▶ [Data supplied]:

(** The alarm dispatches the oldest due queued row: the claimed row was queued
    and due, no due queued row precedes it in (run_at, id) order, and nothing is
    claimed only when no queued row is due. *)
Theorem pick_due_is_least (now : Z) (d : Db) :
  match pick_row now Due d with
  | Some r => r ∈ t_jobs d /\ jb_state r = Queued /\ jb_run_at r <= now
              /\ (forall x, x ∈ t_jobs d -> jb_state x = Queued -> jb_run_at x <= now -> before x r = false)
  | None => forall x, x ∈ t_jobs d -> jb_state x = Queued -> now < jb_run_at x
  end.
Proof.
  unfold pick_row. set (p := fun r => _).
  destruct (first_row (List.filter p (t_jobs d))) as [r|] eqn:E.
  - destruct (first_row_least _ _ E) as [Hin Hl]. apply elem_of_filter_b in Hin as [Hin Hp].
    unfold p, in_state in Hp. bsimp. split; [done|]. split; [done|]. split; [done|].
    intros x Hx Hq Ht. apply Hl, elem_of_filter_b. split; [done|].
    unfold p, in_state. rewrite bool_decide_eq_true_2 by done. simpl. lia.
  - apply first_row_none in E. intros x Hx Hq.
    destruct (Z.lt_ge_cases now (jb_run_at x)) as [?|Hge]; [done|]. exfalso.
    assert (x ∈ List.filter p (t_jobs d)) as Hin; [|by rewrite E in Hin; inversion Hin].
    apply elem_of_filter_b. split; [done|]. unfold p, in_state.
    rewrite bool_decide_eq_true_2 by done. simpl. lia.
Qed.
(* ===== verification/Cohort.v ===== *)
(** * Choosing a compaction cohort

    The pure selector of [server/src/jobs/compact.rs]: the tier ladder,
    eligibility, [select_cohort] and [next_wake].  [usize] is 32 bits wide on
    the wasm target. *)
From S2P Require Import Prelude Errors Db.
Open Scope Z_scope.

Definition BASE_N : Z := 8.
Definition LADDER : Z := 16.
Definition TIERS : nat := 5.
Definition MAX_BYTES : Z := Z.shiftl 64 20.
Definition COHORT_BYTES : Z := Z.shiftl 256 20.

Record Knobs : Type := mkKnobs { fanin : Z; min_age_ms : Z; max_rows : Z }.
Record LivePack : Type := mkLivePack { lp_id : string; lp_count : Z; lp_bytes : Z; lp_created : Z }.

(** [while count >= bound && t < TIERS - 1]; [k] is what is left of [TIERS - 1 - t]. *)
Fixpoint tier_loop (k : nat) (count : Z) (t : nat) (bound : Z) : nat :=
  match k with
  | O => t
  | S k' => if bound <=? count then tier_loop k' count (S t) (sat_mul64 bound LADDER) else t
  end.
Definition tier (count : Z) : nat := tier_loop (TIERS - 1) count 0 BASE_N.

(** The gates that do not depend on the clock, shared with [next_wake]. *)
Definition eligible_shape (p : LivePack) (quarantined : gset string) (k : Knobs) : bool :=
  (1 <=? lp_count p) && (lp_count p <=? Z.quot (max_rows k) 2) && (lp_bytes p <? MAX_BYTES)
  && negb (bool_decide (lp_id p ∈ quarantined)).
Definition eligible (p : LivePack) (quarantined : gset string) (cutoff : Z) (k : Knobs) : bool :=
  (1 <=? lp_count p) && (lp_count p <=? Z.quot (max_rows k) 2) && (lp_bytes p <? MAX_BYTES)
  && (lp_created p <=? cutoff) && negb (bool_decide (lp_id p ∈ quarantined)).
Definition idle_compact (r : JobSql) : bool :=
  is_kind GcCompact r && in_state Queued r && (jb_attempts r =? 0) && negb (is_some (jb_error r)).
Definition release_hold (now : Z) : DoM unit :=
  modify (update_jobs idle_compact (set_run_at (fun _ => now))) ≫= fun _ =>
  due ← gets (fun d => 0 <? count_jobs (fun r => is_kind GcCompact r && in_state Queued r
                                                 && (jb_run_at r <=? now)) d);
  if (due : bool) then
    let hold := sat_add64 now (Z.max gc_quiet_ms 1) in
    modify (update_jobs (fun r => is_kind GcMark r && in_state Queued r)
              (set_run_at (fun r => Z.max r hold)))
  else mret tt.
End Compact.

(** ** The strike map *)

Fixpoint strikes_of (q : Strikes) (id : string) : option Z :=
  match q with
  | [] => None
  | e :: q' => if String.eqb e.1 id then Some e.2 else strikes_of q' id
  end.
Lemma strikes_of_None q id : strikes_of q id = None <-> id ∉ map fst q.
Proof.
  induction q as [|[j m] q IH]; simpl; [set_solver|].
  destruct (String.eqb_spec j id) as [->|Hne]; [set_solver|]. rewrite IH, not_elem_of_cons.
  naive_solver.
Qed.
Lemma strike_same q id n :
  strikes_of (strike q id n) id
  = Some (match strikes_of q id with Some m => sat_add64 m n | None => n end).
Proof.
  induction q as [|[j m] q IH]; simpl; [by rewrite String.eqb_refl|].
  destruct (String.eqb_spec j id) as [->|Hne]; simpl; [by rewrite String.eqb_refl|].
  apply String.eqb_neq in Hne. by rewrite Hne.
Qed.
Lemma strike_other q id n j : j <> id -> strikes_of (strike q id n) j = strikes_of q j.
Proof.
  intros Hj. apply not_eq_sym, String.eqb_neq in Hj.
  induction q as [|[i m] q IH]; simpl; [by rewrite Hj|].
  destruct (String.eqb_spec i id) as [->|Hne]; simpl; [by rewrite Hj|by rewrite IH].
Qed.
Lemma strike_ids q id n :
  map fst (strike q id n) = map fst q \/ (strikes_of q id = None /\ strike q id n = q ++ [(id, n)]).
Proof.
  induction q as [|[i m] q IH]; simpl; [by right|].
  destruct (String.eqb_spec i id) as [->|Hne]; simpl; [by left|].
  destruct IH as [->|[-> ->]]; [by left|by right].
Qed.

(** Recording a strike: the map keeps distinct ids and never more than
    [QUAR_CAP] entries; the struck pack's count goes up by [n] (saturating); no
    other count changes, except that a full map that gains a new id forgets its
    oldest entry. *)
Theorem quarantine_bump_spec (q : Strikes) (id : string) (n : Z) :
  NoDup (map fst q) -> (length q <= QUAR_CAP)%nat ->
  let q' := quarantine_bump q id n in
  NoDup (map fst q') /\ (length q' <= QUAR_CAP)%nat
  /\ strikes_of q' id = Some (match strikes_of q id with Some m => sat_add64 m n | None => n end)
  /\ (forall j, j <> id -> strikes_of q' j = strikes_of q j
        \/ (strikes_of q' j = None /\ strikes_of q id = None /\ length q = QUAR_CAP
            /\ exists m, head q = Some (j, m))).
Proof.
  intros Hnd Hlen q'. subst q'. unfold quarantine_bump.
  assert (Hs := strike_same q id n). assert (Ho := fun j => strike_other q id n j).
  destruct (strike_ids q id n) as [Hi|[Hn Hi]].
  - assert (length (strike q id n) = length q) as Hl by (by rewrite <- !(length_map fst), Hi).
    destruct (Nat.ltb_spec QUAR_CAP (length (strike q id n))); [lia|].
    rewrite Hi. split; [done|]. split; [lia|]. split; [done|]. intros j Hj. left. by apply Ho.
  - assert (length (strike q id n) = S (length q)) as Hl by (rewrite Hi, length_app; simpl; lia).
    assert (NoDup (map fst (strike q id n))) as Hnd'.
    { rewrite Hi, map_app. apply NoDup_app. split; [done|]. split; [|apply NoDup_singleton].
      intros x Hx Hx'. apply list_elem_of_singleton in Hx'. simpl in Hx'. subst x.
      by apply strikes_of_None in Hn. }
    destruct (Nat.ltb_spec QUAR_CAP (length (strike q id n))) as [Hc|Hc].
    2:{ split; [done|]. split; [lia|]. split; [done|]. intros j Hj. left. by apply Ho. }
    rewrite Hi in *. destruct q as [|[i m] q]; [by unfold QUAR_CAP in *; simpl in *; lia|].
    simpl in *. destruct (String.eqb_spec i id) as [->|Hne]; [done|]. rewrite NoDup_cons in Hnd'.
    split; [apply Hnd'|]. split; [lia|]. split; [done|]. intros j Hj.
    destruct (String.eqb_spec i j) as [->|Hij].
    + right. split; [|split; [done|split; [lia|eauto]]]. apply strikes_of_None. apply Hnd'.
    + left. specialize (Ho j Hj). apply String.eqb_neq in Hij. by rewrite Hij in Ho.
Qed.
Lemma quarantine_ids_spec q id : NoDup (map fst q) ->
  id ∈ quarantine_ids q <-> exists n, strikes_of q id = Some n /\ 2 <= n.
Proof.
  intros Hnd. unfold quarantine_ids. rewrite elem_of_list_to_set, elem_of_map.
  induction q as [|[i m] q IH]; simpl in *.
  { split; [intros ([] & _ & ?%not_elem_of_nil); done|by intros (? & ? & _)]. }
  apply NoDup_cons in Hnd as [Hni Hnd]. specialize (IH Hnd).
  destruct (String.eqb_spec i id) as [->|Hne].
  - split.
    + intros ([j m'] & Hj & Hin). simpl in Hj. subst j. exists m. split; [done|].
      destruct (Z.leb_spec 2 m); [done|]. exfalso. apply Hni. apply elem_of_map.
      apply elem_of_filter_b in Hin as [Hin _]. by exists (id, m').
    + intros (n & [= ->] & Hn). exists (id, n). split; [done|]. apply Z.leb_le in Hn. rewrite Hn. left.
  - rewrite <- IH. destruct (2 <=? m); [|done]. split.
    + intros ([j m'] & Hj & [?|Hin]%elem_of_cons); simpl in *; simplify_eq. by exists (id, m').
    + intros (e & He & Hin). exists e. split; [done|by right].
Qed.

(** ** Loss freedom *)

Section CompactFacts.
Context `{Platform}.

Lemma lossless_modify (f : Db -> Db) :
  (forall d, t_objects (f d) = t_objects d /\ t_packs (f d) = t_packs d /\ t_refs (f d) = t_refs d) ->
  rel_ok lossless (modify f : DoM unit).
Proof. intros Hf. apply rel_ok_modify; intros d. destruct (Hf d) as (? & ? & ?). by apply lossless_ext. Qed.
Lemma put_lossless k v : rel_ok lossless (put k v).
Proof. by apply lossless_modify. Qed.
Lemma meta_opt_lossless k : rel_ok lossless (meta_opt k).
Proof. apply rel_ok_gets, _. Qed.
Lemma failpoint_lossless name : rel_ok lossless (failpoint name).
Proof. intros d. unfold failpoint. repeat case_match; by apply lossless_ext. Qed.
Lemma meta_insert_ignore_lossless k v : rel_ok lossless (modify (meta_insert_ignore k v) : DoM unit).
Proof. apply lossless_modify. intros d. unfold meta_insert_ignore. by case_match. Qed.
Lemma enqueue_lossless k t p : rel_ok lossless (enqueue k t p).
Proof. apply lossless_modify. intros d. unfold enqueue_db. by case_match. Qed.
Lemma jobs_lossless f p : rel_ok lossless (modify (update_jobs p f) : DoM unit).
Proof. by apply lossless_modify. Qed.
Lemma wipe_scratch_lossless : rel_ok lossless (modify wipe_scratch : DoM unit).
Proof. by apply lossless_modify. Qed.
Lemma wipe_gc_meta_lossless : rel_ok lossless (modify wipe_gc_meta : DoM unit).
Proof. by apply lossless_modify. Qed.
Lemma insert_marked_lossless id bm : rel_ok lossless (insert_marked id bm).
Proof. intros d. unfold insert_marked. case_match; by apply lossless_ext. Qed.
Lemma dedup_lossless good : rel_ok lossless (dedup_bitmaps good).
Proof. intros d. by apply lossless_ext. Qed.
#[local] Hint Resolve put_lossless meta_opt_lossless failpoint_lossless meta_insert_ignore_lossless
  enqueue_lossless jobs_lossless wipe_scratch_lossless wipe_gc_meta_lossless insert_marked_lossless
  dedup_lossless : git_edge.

▶ [Required action]:
Look through the material above and print exactly the lines from the one containing "Definition eligible_shape (p" to the one containing "Definition eligible (p", both included, and nothing more.

▶ [Exercise solution]:
Definition eligible_shape (p : LivePack) (quarantined : gset string) (k : Knobs) : bool :=
  (1 <=? lp_count p) && (lp_count p <=? Z.quot (max_rows k) 2) && (lp_bytes p <? MAX_BYTES)
  && negb (bool_decide (lp_id p ∈ quarantined)).
Definition eligible (p : LivePack) (quarantined : gset string) (cutoff : Z) (k : Knobs) : bool :=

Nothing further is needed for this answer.